The more likely scenario or alternative toxic release of ammonia is the result of the rupture or failure of a relief valve.  This would result in the loss of 2,000 pounds of ammonia within a 60 minute period of time.  The likelyhood of  
a release of this magnitued is low because of the PSM and safety measures in the plant. 
The Monfort, Inc. facility is in compliance with all OSHA PSM regulations and this RMP rule requirements.  The procedural and managerial steps that are in place are a preventative measure to accidental release prevention as well as maintenance and training programs that are in place. 

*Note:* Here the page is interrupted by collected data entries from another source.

(* ===== verification/ShardPool.v ===== *)
(** The pool of blocks of one shard (src/mempool/shard_pool.go) and the table of the
    pools of all shards. *)

From S2P Require Import Prelude HeightPool.

Module ShardPool.
Section ShardPool.
Context {B : Type} `{!BlockHeight B} {Hash : Type} `{!BlockHash B Hash}.

Definition MAX_VALID_SHARD_BLK_IN_POOL : Z := 1000.
Definition MAX_PENDING_SHARD_BLK_IN_POOL : Z := 200.

Record ShardPool := mkShardPool {
  pool : list B;
  shardID : Z;
  latestValidHeight : Z
}.

Fixpoint scan_shard (lastHeight : Z) (pool : list B) : Z :=
  match pool with
  | [] => lastHeight
  | blk :: rest =>
      if negb (u64 (lastHeight + 1) =? block_height blk) then lastHeight
      else scan_shard (block_height blk) rest
  end.

Definition UpdateLatestShardState (self : ShardPool) : ShardPool :=
  mkShardPool (pool self) (shardID self) (scan_shard (latestValidHeight self) (pool self)).

Definition RemoveBlock (lastBlockHeight : Z) (self : ShardPool) : ShardPool :=
  mkShardPool (remove_loop lastBlockHeight (pool self) 0 (pool self)) (shardID self)
    (latestValidHeight self).

Definition SetShardState (lastestShardHeight : Z) (self : ShardPool) : ShardPool :=
  UpdateLatestShardState
    (RemoveBlock lastestShardHeight (mkShardPool (pool self) (shardID self) lastestShardHeight)).

Definition GetShardState (self : ShardPool) : Z := latestValidHeight self.

Definition AddShardBlock (blk : B) : M ShardPool unit := fun self =>
  let blkHeight := block_height blk in
  if blkHeight <=? latestValidHeight self then (self, Err "receive old block")
  else if has_height blkHeight (pool self) then (self, Err "receive duplicate block")
  else
    match check_capacity MAX_VALID_SHARD_BLK_IN_POOL MAX_PENDING_SHARD_BLK_IN_POOL
            (latestValidHeight self) (pool self) blkHeight with
    | Ok pool' =>
        (UpdateLatestShardState
           (mkShardPool (sort_height (pool' ++ [blk])) (shardID self) (latestValidHeight self)),
         Ok tt)
    | Err e => (self, Err e)
    | Panic => (self, Panic)
    end.

Definition GetValidBlock (self : ShardPool) : list B :=
  valid_loop (latestValidHeight self) (pool self) [].

Definition GetValidBlockHash (self : ShardPool) : list Hash := map block_hash (GetValidBlock self).

Definition GetValidBlockHeight (self : ShardPool) : list Z := map block_height (GetValidBlock self).

Definition GetLatestValidBlockHeight (self : ShardPool) : Z :=
  foldl (fun _ blk => block_height blk) 0 (GetValidBlock self).

Definition GetAllBlockHeight (self : ShardPool) : list Z := map block_height (pool self).

(** *** The table of pools *)

(** [GetShardPool]: the pool of the shard, created on first use. *)
Definition newShardPool (id : Z) : ShardPool := mkShardPool [] id 1.

Definition GetShardPool (id : Z) (shardPoolMap : gmap Z ShardPool) :
    ShardPool * gmap Z ShardPool :=
  match shardPoolMap !! id with
  | Some p => (p, shardPoolMap)
  | None => (newShardPool id, <[id := newShardPool id]> shardPoolMap)
  end.

(** [InitShardPool]: the shards 0 to 254, each set to its best height. *)
Definition InitShardPool (bestShardHeight : Z -> Z) (shardPoolMap : gmap Z ShardPool) :
    gmap Z ShardPool :=
  foldl (fun m i =>
    let '(p, m') := GetShardPool i m in
    <[i := SetShardState (bestShardHeight i) p]> m') shardPoolMap (seqZ 0 255).

(** *** The scan of the valid blocks *)

Lemma scan_shard_above pool latest :
  Forall (fun b => latest < block_height b) pool -> asc pool -> in_u64 latest ->
  Forall (fun b => in_u64 (block_height b)) pool ->
  scan_shard latest pool = scan_latest latest pool.
Proof.
  intros Hgt Hasc. revert latest Hgt.
  induction Hasc as [|b pool Hasc IH Hb]; intros latest Hgt Hl Hr; [done|].
  apply Forall_cons in Hgt as [Hgt Hgt']. apply Forall_cons in Hr as [Hrb Hr]. simpl.
  replace (latest <? block_height b) with true by (symmetry; by apply Z.ltb_lt).
  destruct (u64 (latest + 1) =? block_height b); simpl; [by apply IH|done].
Qed.

Lemma scan_shard_stuck b pool latest :
  block_height b <= latest -> in_u64 (latest + 1) -> scan_shard latest (b :: pool) = latest.
Proof.
  intros Hle Hu. simpl. rewrite u64_id by done.
  by destruct (latest + 1 =? block_height b) eqn:?; to_prop; [lia|].
Qed.

(** *** Reachable pools *)

Inductive step (bound : Z) : ShardPool -> ShardPool -> Prop :=
  | step_add self blk :
      0 <= block_height blk < bound -> step bound self (fst (AddShardBlock blk self))
  | step_set self h : 0 <= h < bound -> step bound self (SetShardState h self)
  | step_remove self h : step bound self (RemoveBlock h self).

Definition reachable (bound id : Z) : ShardPool -> Prop := rtc (step bound) (newShardPool id).

Definition wf (self : ShardPool) : Prop := pool_ok (pool self) (latestValidHeight self).

(** The scan keeps the invariant: either it finds a valid block at the front and
    changes nothing, or it does what the scan of the beacon pool does. *)
Lemma scan_shard_ok pool latest :
  latest < 2 ^ 64 - 1 -> pool_ok pool latest -> pool_ok pool (scan_shard latest pool).
Proof.
  intros Hmax Hok. pose proof Hok as [Hasc Hr Hl (valid & pending & -> & Hc & Hp)].
  destruct valid as [|b valid].
  - simpl in *. rewrite scan_shard_above by done. by apply scan_latest_ok.
  - simpl app in *. rewrite scan_shard_stuck; [done| |unfold in_u64 in *; lia].
    apply consecutive_bounds in Hc. apply Forall_cons in Hc as [Hc _]. simpl in Hc. lia.
Qed.

Lemma shard_add_wf self blk :
  wf self -> latestValidHeight self < block_height blk -> in_u64 (block_height blk) ->
  wf (fst (AddShardBlock blk self)).
Proof.
  intros Hwf Hlt Hu. unfold AddShardBlock. case_ifs; [done..|].
  destruct (check_capacity _ _ _ _ _) as [pool'| |] eqn:Hc; [|done..].
  apply scan_shard_ok; [unfold in_u64 in *; simpl; lia|]. by eapply add_pool_ok.
Qed.

Lemma shard_set_wf self h : wf self -> 0 <= h < 2 ^ 64 - 1 -> wf (SetShardState h self).
Proof.
  intros Hwf Hh. apply scan_shard_ok; simpl; [lia|]. rewrite remove_loop_drop.
  eapply pool_ok_reset; [done|]. unfold in_u64. lia.
Qed.

Lemma shard_reachable_wf id self : reachable (2 ^ 64 - 1) id self -> wf self.
Proof.
  apply rtc_invariant; [by apply pool_ok_nil|].
  intros s s' Hwf Hstep. destruct Hstep as [s blk Hh|s h Hh|s h].
  - destruct (decide (latestValidHeight s < block_height blk)).
    + apply shard_add_wf; [done..|unfold in_u64; lia].
    + unfold AddShardBlock. by replace (_ <=? _) with true by (symmetry; apply Z.leb_le; lia).
  - by apply shard_set_wf.
  - unfold wf. simpl. rewrite remove_loop_drop. by apply pool_ok_remove.
Qed.

(** While a reachable shard pool has a valid block to hand out, adding a block,
    whatever its height, never makes another block valid: the scan stops at the
    first block of the pool.  (The beacon pool skips the blocks that are already
    valid.) *)
Theorem shard_pool_stuck (id : Z) (self : ShardPool) (blk : B) :
  reachable (2 ^ 64 - 1) id self -> in_u64 (block_height blk) ->
  GetValidBlock self <> [] ->
  let self' := fst (AddShardBlock blk self) in
  latestValidHeight self' = latestValidHeight self /\ GetValidBlock self' = GetValidBlock self.
Proof.
  intros Hwf%shard_reachable_wf Hu Hne. simpl.
  unfold AddShardBlock.
  destruct (_ <=? _) eqn:Hlt; [done|]. destruct (has_height _ _) eqn:Hdup; [done|]. to_prop.
  destruct (check_capacity _ _ _ _ _) as [pool'| |] eqn:Hc; [|done..]. simpl.
  pose proof (valid_add _ _ _ _ _ _ (ok_asc _ _ Hwf) Hlt Hc) as Hv.
  set (sorted := sort_height _) in *.
  assert (scan_shard (latestValidHeight self) sorted = latestValidHeight self) as Hscan.
  { unfold GetValidBlock in Hne. rewrite valid_loop_take, <- Hv in Hne.
    destruct sorted as [|b rest]; [done|]. simpl in Hne. unfold upto in Hne.
    destruct (block_height b <=? _) eqn:Hb; [|done]. to_prop.
    apply scan_shard_stuck; [done|]. unfold in_u64 in *.
    pose proof (ok_latest _ _ Hwf). unfold in_u64 in *. lia. }
  split; [done|]. unfold GetValidBlock. simpl. rewrite !valid_loop_take, Hscan. simpl.
  exact Hv.
Qed.

(** [SetShardState h] on a reachable pool forgets exactly the blocks up to [h]
    and then holds as valid the longest run of consecutive heights that starts at
    [h + 1]; this run is what [GetValidBlockHeight] reports. *)
Theorem shard_set_state_spec (id h : Z) (self : ShardPool) :
  reachable (2 ^ 64 - 1) id self -> 0 <= h < 2 ^ 64 - 1 ->
  let self' := SetShardState h self in
  (forall b, b ∈ pool self' <-> b ∈ pool self /\ h < block_height b) /\
  h <= latestValidHeight self' /\
  GetValidBlockHeight self' = seqZ (h + 1) (latestValidHeight self' - h) /\
  Forall (fun b => block_height b <> latestValidHeight self' + 1) (pool self').
Proof.
  intros Hwf%shard_reachable_wf Hh. simpl. pose proof Hwf as [Hasc Hr Hl _].
  unfold SetShardState, RemoveBlock, UpdateLatestShardState, GetValidBlockHeight, GetValidBlock.
  simpl. rewrite remove_loop_drop, valid_loop_take. simpl.
  set (p := drop_while (upto h) (pool self)).
  assert (Forall (fun b => h < block_height b) p) as Hgt by (by apply asc_drop_gt).
  assert (asc p) as Hasc' by (by apply asc_drop_while).
  assert (Forall (fun b => in_u64 (block_height b)) p) as Hr' by (by apply Forall_drop_while).
  rewrite scan_shard_above by (done || (unfold in_u64; lia)).
  destruct (scan_run p h) as (run & rest & Hp & Hrun & Heq & Hu & Hrest);
    [done..|unfold in_u64; lia|done|]. simpl in Heq, Hrest. rewrite Heq in *.
  split_and!; [|lia| |].
  - intros b. rewrite <- (take_drop_while (upto h) (pool self)). fold p.
    rewrite elem_of_app. rewrite Forall_forall in Hgt. split; [by auto|].
    intros [[Hb|Hb] Hlt]; [|done]. exfalso.
    pose proof (take_while_forall (upto h) (pool self)) as Ht.
    rewrite Forall_forall in Ht. apply Ht in Hb. unfold upto in Hb. to_prop. lia.
  - replace (h + Z.of_nat (length run) - h) with (Z.of_nat (length run)) by lia.
    rewrite <- (block_heights_consecutive _ _ Hrun). f_equal. rewrite Hp.
    rewrite take_while_app, take_while_none, app_nil_r; [done|..].
    + eapply Forall_impl; [exact Hrest|]. intros b Hb. apply Z.leb_gt. simpl in Hb. lia.
    + eapply Forall_impl; [by apply consecutive_bounds|]. intros b Hb. apply Z.leb_le.
      simpl in Hb. lia.
  - rewrite Hp, Forall_app. split.
    + eapply Forall_impl; [by apply consecutive_bounds|]. simpl. intros. lia.
    + eapply Forall_impl; [exact Hrest|]. simpl. intros. lia.
Qed.

Lemma GetShardPool_lookup id m j :
  snd (GetShardPool id m) !! j = if decide (id = j) then Some (fst (GetShardPool id m)) else m !! j.
Proof.
  unfold GetShardPool. destruct (m !! id) eqn:Hm; simpl; [case_decide; congruence|].
  apply lookup_insert.
Qed.

Lemma InitShardPool_lookup best (ids : list Z) m j :
  NoDup ids ->
  foldl (fun m i =>
    let '(p, m') := GetShardPool i m in
    <[i := SetShardState (best i) p]> m') m ids !! j =
  if decide (j ∈ ids) then Some (SetShardState (best j) (fst (GetShardPool j m))) else m !! j.
Proof.
  intros Hnd. induction ids as [|i ids IH] using rev_ind; [done|].
  apply NoDup_app in Hnd as (Hnd & Hi & _). rewrite foldl_app. simpl.
  set (m1 := foldl _ _ _) in *. specialize (IH Hnd).
  destruct (GetShardPool i m1) as [p m2] eqn:Hg.
  pose proof (GetShardPool_lookup i m1 j) as Hj. rewrite Hg in Hj. simpl in Hj.
  rewrite lookup_insert, Hj. destruct (decide (i = j)) as [->|Hne].
  - rewrite decide_True by set_solver. rewrite decide_False in IH.
    2: { intros H'. apply (Hi _ H'). left. }
    do 2 f_equal. unfold GetShardPool in *. rewrite IH in Hg.
    by destruct (m !! j); simplify_eq/=.
  - rewrite IH. rewrite (decide_ext (j ∈ ids ++ [i]) (j ∈ ids)); [done|].
    rewrite elem_of_app, list_elem_of_singleton. split; [intros [?|?]; congruence|by left].
Qed.

(** [InitShardPool] covers the shard identifiers 0 to 254 and no other: each gets
    its own pool (the one already in the table, or a new one) set to its best height. *)
Theorem init_shard_pool_spec (bestShardHeight : Z -> Z) (m : gmap Z ShardPool) (j : Z) :
  InitShardPool bestShardHeight m !! j =
    if decide (0 <= j < 255)
    then Some (SetShardState (bestShardHeight j) (default (newShardPool j) (m !! j)))
    else m !! j.
Proof.
  unfold InitShardPool. rewrite InitShardPool_lookup by apply NoDup_seqZ.
  destruct (decide (j ∈ _)) as [Hj|Hj]; rewrite elem_of_seqZ in Hj;
    destruct (decide (0 <= j < 255)); [|lia..|done].
  unfold GetShardPool. by destruct (m !! j).
Qed.
End ShardPool.

Section Witnesses.
#[local] Instance Z_height : BlockHeight Z := fun z => z.

(** Block 3 arrives after block 2: the pool hands out block 2 only. *)
Definition sample_pool : ShardPool := fst (AddShardBlock 2 (newShardPool 0)).

Lemma shard_sample_reachable : reachable (2 ^ 64 - 1) 0 sample_pool.
Proof. apply rtc_once, (step_add _ (newShardPool 0) 2). by_compute. Qed.

Lemma shard_pool_stuck_witness :
  GetValidBlock sample_pool = [2] /\ GetValidBlock (fst (AddShardBlock 3 sample_pool)) = [2].
Proof.
  split; [reflexivity|].
  refine (proj2 (shard_pool_stuck 0 sample_pool 3 _ _ _)); [apply shard_sample_reachable|by_compute|].
  vm_compute. congruence.
Defined.

Lemma shard_set_state_spec_witness :
  GetValidBlockHeight (SetShardState 1 (fst (AddShardBlock 3 sample_pool))) = [2; 3].
Proof.
  refine (proj1 (proj2 (proj2 (shard_set_state_spec 0 1 (fst (AddShardBlock 3 sample_pool)) _ _))));
    [|by_compute].
  eapply rtc_r; [apply shard_sample_reachable|]. apply step_add. by_compute.
Defined.
End Witnesses.
End ShardPool.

There have been no releases at this facility in the past five years that have resulted in death, injuries, or property damage on site or in death, injuries, evacuations, sheltering in place, property damage, or environmental damage offsite. 
The Monfort, Inc. facility has an emergency response plan on file with the local emergency planning committee (LEPC).  The facilities HAZMAT team conducts regular drills and training of specialized personnel and the local fire department personnel.  The policies for reporting spills and releases is documented in the "Policies and Procedures" manual updated by the Corporate Environ 
mental Operations office. 
The ammonia compressor rooms of this facility are not protected by monitoring systems at this time.  The facility will continue with HAZMAT training between plant personnel and the local fire department as a deterrent to toxic release danger.